▶ _WORK REQUEST_
Among the lines listed below, count those that include the string "Ltac", and state only the count.

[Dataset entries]

(** ** Bytes *)
#[export] Instance byte_eq_dec : EqDecision byte := Byte.byte_eq_dec.

#[export, refine] Instance byte_countable : Countable byte := {|
  encode b := encode (Byte.to_N b);
  decode p := n ← decode p; Byte.of_N n
|}.
Proof. intros b. rewrite decode_encode. simpl. apply Byte.of_to_N. Defined.

#[export] Instance byte_inhabited : Inhabited byte := populate x00.

(** The sum of [f] over a list. *)
Definition sum {A} (f : A -> Z) (l : list A) : Z := foldr (fun x n => f x + n)%Z 0%Z l.

Lemma sum_insert {A} (f : A -> Z) l i x y : l !! i = Some x -> (sum f (<[i := y]> l) = sum f l - f x + f y)%Z.
Proof.
  revert i. induction l as [|z l IH]; intros [|i]; simpl; try done; [intros [= ->]; lia|]. intros Hi. rewrite (IH i Hi). lia.
Qed.

Lemma sum_app {A} (f : A -> Z) l k : (sum f (l ++ k) = sum f l + sum f k)%Z.
Proof. induction l as [|x l IH]; simpl; lia. Qed.

Lemma sum_nonneg {A} (f : A -> Z) l : (forall x, 0 <= f x)%Z -> (0 <= sum f l)%Z.
Proof. intros Hf. induction l as [|x l IH]; simpl; [lia|]. pose proof (Hf x). lia. Qed.

(** ** Slices

    [slice l a b] is [&l[a..b]]; it panics when the range is out of bounds.
    [copy_into l a src] is [l[a..a+src.len()].copy_from_slice(src)]. *)
Definition slice {A} (l : list A) (a b : nat) : Exec (list A) :=
  if (a <=? b)%nat && (b <=? length l)%nat then Ret (take (b - a) (drop a l)) else Panic.

Definition index {A} (l : list A) (i : nat) : Exec A := expect (l !! i).

Definition copy_into {A} (l : list A) (a : nat) (src : list A) : Exec (list A) :=
  if (a + length src <=? length l)%nat then Ret (list_inserts a src l) else Panic.

(** ** Automation *)

(** Destruct the first scrutinee found in the goal or in a hypothesis. *)
Ltac break_step :=
  match goal with
  | |- context [match ?e with _ => _ end] =>
      lazymatch e with context [match _ with _ => _ end] => fail | _ => destruct e eqn:? end
  | H : context [match ?e with _ => _ end] |- _ =>
      lazymatch e with context [match _ with _ => _ end] => fail | _ => destruct e eqn:? end
  end.

Ltac inv_exec :=
  repeat match goal with
  | H : Ret _ = Ret _ |- _ => injection H as H; subst
  | H : Ok _ = Ok _ |- _ => injection H as H; subst
  | H : Ready _ = Ready _ |- _ => injection H as H; subst
  | H : (_, _) = (_, _) |- _ => injection H as H; subst
  | H : Ret _ = Panic |- _ => discriminate H
  | H : Panic = Ret _ |- _ => discriminate H
  end; simplify_eq/=.

(** Turn boolean comparisons of hypotheses and goal into propositions. *)
Ltac reflect_bool :=
  repeat match goal with
  | H : context [(_ <? _)%Z = true] |- _ => rewrite Z.ltb_lt in H
  | H : context [(_ <? _)%Z = false] |- _ => rewrite Z.ltb_ge in H
  | H : context [(_ <=? _)%Z = true] |- _ => rewrite Z.leb_le in H
  | H : context [(_ <=? _)%Z = false] |- _ => rewrite Z.leb_gt in H
  | H : context [(_ =? _)%Z = true] |- _ => rewrite Z.eqb_eq in H
  | H : context [(_ =? _)%Z = false] |- _ => rewrite Z.eqb_neq in H
  | H : context [(_ <? _)%nat = true] |- _ => rewrite Nat.ltb_lt in H
  | H : context [(_ <? _)%nat = false] |- _ => rewrite Nat.ltb_ge in H
  | H : context [(_ <=? _)%nat = true] |- _ => rewrite Nat.leb_le in H
  | H : context [(_ <=? _)%nat = false] |- _ => rewrite Nat.leb_gt in H
  | H : context [(_ =? _)%nat = true] |- _ => rewrite Nat.eqb_eq in H
  | H : context [(_ =? _)%nat = false] |- _ => rewrite Nat.eqb_neq in H
  | H : context [_ && _ = true] |- _ => rewrite andb_true_iff in H
  | H : context [negb _ = true] |- _ => rewrite negb_true_iff in H
  | H : context [negb _ = false] |- _ => rewrite negb_false_iff in H
  end.

Create HintDb dpdk discriminated.
Create Rewrite HintDb dpdk.
#[export] Hint Resolve zlen_nonneg wrap_bounds : dpdk.
#[export] Hint Rewrite @zlen_nil @zlen_cons @zlen_app : dpdk.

▶ _OUTPUT OF THE EXERCISE_
3